+++ Exercise input
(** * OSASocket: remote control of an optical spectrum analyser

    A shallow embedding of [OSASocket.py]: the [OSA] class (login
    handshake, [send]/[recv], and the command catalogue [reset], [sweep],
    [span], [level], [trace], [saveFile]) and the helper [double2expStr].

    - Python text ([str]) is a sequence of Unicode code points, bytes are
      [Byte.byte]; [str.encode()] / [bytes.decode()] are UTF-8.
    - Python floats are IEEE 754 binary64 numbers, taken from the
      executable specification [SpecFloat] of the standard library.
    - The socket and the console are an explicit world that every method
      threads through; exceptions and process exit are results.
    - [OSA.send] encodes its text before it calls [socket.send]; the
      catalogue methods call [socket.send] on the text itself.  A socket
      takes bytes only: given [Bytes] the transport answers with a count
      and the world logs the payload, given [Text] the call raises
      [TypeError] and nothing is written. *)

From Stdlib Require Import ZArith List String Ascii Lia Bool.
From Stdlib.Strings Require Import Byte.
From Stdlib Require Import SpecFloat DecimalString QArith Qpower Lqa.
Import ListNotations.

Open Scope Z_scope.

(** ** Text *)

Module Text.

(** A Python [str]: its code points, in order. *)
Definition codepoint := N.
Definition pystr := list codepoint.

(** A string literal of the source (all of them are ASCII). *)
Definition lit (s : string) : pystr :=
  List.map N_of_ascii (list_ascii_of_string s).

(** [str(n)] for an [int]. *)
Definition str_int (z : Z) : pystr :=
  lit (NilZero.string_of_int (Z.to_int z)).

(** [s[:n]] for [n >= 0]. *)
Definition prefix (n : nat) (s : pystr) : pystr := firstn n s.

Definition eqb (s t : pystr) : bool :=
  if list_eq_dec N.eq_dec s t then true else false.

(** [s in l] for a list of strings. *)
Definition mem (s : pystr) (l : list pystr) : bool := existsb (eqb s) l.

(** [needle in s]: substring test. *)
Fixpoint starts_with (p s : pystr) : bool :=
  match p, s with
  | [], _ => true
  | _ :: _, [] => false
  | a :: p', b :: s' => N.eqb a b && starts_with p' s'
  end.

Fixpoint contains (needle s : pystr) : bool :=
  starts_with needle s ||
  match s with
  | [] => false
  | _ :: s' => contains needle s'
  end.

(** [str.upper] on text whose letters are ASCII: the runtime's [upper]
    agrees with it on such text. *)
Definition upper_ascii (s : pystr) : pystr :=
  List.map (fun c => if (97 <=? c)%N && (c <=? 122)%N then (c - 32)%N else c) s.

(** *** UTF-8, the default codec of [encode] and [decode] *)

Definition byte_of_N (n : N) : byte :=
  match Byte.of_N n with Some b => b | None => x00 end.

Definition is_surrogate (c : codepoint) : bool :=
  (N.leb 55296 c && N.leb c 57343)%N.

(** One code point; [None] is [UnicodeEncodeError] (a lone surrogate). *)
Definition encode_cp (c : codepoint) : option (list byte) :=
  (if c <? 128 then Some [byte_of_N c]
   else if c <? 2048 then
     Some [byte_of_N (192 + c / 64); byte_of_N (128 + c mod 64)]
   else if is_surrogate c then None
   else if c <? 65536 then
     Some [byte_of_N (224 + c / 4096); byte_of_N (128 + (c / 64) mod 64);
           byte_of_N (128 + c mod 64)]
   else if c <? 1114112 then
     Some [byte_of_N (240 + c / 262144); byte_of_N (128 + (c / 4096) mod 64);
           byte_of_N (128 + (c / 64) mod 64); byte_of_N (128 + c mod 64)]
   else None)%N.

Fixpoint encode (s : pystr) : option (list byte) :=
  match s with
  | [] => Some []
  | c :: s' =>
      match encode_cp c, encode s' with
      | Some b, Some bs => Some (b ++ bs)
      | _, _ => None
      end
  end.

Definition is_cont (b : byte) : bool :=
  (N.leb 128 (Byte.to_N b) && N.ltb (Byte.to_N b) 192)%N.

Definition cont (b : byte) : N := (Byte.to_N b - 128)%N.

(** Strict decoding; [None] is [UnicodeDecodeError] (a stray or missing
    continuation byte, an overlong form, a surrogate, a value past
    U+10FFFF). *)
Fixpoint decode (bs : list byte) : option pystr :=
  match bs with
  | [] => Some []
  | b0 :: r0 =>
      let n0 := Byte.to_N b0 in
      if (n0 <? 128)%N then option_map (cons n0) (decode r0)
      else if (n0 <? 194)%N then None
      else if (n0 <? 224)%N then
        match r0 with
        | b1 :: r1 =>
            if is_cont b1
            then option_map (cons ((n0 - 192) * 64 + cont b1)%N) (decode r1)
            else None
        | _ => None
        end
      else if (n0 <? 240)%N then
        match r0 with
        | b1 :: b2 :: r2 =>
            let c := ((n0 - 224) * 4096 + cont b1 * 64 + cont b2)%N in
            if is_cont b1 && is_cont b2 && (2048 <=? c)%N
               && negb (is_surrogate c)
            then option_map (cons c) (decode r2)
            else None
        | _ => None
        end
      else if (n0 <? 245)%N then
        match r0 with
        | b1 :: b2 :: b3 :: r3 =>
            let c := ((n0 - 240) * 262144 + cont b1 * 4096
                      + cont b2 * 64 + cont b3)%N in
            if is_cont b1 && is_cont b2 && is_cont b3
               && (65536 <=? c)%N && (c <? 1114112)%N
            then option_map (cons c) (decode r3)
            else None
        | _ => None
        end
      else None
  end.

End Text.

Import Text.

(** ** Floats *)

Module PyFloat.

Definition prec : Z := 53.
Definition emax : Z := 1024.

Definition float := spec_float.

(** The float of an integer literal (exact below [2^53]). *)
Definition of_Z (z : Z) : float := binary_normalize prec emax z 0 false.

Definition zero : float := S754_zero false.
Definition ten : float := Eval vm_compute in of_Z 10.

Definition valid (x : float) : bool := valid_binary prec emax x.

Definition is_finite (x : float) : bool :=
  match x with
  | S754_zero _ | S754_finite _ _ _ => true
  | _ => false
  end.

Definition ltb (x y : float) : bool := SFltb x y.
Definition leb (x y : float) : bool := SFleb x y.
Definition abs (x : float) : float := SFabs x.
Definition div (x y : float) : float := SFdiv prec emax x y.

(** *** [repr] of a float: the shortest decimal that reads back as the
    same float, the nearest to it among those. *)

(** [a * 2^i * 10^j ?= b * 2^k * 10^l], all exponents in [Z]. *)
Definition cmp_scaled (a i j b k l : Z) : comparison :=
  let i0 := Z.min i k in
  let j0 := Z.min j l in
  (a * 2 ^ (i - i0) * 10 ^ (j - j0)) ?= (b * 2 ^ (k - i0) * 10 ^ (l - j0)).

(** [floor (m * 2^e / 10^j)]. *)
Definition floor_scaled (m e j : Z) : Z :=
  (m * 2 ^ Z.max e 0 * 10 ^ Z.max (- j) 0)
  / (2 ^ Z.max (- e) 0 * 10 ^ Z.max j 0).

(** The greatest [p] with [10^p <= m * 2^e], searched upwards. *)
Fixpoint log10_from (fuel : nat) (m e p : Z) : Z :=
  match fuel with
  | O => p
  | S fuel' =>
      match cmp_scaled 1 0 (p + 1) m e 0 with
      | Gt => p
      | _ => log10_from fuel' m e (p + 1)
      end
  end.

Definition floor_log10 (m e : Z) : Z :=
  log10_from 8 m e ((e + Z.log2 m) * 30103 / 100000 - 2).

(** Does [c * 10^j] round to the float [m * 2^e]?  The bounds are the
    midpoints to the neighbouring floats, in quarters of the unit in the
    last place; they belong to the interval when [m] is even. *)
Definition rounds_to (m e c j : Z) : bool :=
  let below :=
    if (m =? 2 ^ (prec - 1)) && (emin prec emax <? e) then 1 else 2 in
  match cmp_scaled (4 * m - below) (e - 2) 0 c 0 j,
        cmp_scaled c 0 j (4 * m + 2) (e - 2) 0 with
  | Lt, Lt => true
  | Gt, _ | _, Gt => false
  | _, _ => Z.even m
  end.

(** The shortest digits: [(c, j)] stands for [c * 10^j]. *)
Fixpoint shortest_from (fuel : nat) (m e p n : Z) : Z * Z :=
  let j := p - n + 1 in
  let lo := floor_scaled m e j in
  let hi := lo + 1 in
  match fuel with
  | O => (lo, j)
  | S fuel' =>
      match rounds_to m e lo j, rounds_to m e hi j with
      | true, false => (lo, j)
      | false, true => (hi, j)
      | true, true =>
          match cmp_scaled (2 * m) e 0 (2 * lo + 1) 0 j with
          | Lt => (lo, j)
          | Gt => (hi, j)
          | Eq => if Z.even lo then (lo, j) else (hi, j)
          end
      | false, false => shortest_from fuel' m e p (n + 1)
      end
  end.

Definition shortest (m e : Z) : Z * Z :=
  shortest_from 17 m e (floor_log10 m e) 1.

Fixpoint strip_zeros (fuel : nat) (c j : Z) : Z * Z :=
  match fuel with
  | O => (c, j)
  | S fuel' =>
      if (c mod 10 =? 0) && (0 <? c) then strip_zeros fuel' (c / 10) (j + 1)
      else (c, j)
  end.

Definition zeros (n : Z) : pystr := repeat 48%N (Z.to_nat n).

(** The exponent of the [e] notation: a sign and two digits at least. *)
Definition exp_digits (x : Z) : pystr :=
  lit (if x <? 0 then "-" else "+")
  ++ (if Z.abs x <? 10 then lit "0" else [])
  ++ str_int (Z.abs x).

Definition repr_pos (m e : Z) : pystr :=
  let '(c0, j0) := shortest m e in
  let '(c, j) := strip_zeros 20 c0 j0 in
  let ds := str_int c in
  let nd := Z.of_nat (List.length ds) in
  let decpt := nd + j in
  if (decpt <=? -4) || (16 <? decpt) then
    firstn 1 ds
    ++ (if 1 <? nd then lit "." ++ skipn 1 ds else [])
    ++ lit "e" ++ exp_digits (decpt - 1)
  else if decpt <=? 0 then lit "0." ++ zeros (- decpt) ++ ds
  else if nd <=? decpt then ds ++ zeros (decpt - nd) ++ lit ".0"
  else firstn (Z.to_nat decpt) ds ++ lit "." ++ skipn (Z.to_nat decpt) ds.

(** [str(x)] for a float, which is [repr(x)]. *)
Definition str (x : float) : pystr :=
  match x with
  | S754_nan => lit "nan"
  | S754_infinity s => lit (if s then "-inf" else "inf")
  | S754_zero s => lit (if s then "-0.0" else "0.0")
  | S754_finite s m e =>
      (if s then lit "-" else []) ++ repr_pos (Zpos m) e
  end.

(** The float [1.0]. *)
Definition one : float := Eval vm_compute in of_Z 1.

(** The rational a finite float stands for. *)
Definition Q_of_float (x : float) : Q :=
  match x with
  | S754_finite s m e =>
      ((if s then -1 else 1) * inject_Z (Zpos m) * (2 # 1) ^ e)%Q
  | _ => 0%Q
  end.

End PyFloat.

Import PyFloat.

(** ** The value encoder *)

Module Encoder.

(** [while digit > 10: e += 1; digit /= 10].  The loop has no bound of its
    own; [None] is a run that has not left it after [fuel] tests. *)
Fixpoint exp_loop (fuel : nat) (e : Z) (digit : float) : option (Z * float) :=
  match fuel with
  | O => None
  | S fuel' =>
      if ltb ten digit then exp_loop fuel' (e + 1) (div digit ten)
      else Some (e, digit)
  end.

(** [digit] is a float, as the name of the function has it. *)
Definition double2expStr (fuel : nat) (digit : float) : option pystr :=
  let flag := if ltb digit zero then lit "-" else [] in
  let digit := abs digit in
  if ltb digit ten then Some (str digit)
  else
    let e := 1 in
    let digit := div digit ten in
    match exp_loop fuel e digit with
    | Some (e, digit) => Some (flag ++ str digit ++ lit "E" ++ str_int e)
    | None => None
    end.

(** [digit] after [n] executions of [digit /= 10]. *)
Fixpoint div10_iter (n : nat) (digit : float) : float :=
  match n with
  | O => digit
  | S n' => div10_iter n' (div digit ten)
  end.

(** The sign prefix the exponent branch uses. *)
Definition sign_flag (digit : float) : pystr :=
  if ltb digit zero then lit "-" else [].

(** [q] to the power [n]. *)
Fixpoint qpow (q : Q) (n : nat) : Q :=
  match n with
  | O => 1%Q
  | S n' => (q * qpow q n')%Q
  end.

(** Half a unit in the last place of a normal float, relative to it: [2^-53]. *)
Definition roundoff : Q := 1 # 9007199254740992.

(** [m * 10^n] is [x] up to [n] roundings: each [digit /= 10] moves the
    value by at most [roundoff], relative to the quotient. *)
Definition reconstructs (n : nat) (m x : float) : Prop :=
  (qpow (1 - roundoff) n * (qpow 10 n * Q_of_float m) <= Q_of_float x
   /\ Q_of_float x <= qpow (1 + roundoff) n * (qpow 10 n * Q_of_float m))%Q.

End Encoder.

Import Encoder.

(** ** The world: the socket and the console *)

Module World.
++++++
Task item: Would you copy every line of the entries that includes the word "Require"?

Result for this exercise:
From Stdlib Require Import ZArith List String Ascii Lia Bool.
From Stdlib.Strings Require Import Byte.
From Stdlib Require Import SpecFloat DecimalString QArith Qpower Lqa.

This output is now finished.